Records for processing:
------------------------------
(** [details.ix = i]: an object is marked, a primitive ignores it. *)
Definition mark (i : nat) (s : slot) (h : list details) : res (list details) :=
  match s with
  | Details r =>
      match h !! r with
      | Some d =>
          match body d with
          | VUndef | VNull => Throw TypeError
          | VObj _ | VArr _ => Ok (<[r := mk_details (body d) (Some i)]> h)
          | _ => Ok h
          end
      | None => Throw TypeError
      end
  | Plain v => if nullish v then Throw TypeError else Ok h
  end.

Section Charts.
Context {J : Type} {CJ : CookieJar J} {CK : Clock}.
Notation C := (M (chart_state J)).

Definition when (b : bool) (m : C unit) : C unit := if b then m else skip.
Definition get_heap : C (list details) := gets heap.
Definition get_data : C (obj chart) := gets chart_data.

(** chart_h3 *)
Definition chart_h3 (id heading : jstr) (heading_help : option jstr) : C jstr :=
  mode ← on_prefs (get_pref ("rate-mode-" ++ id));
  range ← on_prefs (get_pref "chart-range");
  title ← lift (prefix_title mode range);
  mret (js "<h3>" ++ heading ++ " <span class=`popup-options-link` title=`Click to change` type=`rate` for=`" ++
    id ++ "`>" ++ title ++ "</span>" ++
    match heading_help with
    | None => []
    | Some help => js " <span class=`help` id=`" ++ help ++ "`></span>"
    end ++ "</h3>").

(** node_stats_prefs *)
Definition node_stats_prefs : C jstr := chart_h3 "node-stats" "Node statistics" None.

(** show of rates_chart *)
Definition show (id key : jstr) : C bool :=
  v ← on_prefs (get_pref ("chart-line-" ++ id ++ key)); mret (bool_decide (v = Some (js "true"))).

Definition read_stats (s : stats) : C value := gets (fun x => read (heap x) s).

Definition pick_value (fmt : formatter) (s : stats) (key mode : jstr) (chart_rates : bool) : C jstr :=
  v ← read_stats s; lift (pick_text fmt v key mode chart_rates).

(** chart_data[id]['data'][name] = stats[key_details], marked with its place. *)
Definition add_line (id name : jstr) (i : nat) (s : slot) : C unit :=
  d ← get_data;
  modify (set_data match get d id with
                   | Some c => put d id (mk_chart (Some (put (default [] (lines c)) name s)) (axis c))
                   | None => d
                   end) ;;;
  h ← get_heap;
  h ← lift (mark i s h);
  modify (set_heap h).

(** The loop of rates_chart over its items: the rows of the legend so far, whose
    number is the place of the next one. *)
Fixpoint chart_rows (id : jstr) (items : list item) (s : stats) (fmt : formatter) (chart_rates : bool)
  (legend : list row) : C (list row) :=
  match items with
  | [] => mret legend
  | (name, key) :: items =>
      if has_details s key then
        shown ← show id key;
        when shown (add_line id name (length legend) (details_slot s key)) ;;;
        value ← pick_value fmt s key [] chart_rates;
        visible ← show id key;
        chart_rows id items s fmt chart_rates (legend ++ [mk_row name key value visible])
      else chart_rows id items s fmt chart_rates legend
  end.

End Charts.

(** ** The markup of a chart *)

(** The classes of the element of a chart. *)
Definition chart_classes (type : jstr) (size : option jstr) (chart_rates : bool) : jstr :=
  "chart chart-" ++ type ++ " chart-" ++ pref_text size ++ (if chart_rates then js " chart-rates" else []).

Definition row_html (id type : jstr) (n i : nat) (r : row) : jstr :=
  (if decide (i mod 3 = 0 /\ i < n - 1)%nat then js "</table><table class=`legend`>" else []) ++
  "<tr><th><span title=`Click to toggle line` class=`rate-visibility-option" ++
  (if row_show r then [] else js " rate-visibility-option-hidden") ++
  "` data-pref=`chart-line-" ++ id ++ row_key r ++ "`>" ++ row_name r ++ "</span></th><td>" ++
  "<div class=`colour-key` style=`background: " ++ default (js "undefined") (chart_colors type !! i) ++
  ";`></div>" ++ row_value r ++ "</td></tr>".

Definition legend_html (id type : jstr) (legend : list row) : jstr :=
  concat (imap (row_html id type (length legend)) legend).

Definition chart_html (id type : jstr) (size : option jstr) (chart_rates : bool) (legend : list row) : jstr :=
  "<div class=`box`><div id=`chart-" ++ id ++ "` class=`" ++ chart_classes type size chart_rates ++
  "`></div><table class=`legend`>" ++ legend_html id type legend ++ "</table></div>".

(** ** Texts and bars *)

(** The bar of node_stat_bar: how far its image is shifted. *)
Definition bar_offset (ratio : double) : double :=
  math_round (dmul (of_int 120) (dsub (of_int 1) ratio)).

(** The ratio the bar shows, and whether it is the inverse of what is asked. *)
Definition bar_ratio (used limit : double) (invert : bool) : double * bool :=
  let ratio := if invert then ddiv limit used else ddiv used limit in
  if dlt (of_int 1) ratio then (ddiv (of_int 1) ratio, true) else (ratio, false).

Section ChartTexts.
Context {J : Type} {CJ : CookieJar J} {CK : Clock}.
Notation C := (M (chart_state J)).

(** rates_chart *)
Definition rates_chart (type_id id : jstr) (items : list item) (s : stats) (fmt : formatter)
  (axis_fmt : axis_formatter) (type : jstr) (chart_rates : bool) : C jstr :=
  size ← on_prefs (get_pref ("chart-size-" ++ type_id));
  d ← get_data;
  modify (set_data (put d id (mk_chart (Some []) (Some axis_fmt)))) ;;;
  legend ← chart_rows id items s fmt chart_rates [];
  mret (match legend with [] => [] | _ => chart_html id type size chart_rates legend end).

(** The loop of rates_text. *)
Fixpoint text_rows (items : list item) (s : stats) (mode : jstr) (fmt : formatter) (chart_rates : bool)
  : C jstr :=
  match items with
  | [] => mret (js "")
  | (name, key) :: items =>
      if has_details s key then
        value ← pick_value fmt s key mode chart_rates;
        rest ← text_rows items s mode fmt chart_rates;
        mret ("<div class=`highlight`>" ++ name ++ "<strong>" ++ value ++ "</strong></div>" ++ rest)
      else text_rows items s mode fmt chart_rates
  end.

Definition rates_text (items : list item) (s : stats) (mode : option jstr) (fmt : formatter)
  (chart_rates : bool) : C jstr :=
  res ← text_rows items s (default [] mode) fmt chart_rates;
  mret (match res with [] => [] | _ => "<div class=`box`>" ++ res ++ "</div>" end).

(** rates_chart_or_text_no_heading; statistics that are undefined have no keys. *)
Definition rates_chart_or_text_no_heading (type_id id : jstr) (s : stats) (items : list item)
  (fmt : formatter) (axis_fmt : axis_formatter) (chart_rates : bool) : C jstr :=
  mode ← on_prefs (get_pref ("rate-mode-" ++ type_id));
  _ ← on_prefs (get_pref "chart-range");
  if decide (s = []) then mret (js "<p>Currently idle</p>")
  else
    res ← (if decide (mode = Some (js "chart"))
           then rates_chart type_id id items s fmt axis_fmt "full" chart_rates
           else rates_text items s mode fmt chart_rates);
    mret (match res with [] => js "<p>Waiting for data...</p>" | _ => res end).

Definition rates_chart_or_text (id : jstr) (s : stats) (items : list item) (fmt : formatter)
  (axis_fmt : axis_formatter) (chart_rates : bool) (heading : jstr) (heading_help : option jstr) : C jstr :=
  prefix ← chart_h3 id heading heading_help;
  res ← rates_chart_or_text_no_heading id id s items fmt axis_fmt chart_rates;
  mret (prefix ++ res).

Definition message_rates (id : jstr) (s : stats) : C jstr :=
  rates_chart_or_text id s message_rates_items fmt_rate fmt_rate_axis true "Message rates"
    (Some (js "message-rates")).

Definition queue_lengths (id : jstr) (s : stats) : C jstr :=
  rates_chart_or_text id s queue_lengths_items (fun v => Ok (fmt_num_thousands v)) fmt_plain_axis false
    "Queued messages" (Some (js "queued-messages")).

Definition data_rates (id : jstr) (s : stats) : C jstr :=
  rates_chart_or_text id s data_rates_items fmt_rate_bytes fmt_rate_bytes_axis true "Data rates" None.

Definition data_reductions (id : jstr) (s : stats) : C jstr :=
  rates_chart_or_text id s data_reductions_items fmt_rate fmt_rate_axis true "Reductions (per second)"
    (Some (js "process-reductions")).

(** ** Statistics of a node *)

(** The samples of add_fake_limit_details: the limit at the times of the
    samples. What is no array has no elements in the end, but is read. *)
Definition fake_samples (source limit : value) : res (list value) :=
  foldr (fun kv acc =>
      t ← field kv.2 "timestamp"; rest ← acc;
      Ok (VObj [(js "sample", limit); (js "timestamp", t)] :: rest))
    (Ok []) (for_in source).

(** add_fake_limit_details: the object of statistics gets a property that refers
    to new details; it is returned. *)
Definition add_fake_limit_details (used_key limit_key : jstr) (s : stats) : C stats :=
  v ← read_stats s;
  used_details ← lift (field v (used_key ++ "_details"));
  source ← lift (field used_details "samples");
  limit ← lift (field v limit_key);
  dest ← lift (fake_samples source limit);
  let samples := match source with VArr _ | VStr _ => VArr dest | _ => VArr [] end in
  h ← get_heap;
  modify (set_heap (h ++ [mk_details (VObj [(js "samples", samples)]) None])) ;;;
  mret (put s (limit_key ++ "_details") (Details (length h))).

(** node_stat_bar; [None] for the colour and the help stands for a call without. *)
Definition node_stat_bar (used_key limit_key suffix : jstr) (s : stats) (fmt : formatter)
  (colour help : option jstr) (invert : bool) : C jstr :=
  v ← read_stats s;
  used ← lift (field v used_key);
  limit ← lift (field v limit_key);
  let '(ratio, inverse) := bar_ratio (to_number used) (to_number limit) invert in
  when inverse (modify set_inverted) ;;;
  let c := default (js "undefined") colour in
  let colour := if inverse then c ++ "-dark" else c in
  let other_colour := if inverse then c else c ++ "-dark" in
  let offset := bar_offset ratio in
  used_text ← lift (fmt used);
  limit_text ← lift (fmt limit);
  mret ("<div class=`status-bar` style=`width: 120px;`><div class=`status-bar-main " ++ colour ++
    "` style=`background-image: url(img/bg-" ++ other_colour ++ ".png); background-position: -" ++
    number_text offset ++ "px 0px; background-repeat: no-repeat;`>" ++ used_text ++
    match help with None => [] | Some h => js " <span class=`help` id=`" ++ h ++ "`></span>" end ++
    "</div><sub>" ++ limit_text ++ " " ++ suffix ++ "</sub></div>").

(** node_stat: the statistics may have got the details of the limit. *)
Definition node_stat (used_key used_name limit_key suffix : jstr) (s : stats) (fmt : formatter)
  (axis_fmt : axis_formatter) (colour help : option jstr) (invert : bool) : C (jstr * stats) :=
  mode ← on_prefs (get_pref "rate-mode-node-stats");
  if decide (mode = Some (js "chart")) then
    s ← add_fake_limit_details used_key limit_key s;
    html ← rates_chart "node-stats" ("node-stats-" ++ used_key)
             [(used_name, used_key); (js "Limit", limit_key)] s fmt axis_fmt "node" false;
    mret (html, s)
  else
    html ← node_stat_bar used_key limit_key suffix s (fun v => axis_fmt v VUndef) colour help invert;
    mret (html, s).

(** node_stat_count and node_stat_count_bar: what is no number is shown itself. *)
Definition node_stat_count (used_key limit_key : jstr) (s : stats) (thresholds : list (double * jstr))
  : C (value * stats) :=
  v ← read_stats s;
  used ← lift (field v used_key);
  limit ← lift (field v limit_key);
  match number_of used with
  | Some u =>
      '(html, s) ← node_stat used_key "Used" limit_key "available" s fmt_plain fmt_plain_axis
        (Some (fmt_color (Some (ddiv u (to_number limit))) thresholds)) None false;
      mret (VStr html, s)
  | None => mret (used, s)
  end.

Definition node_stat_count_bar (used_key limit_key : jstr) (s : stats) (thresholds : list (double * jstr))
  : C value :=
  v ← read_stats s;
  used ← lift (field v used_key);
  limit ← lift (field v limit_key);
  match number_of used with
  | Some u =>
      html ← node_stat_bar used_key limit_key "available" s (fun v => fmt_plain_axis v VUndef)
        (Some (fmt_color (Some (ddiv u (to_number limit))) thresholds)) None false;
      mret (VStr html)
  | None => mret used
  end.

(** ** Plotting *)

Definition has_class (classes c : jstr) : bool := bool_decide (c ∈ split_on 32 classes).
------------------------------
Your task is to copy exactly, and only, the lines from the line with "mret (VStr html)" through the last line of the entries, both included.

Solution to this task:
      mret (VStr html)
  | None => mret used
  end.

(** ** Plotting *)

Definition has_class (classes c : jstr) : bool := bool_decide (c ∈ split_on 32 classes).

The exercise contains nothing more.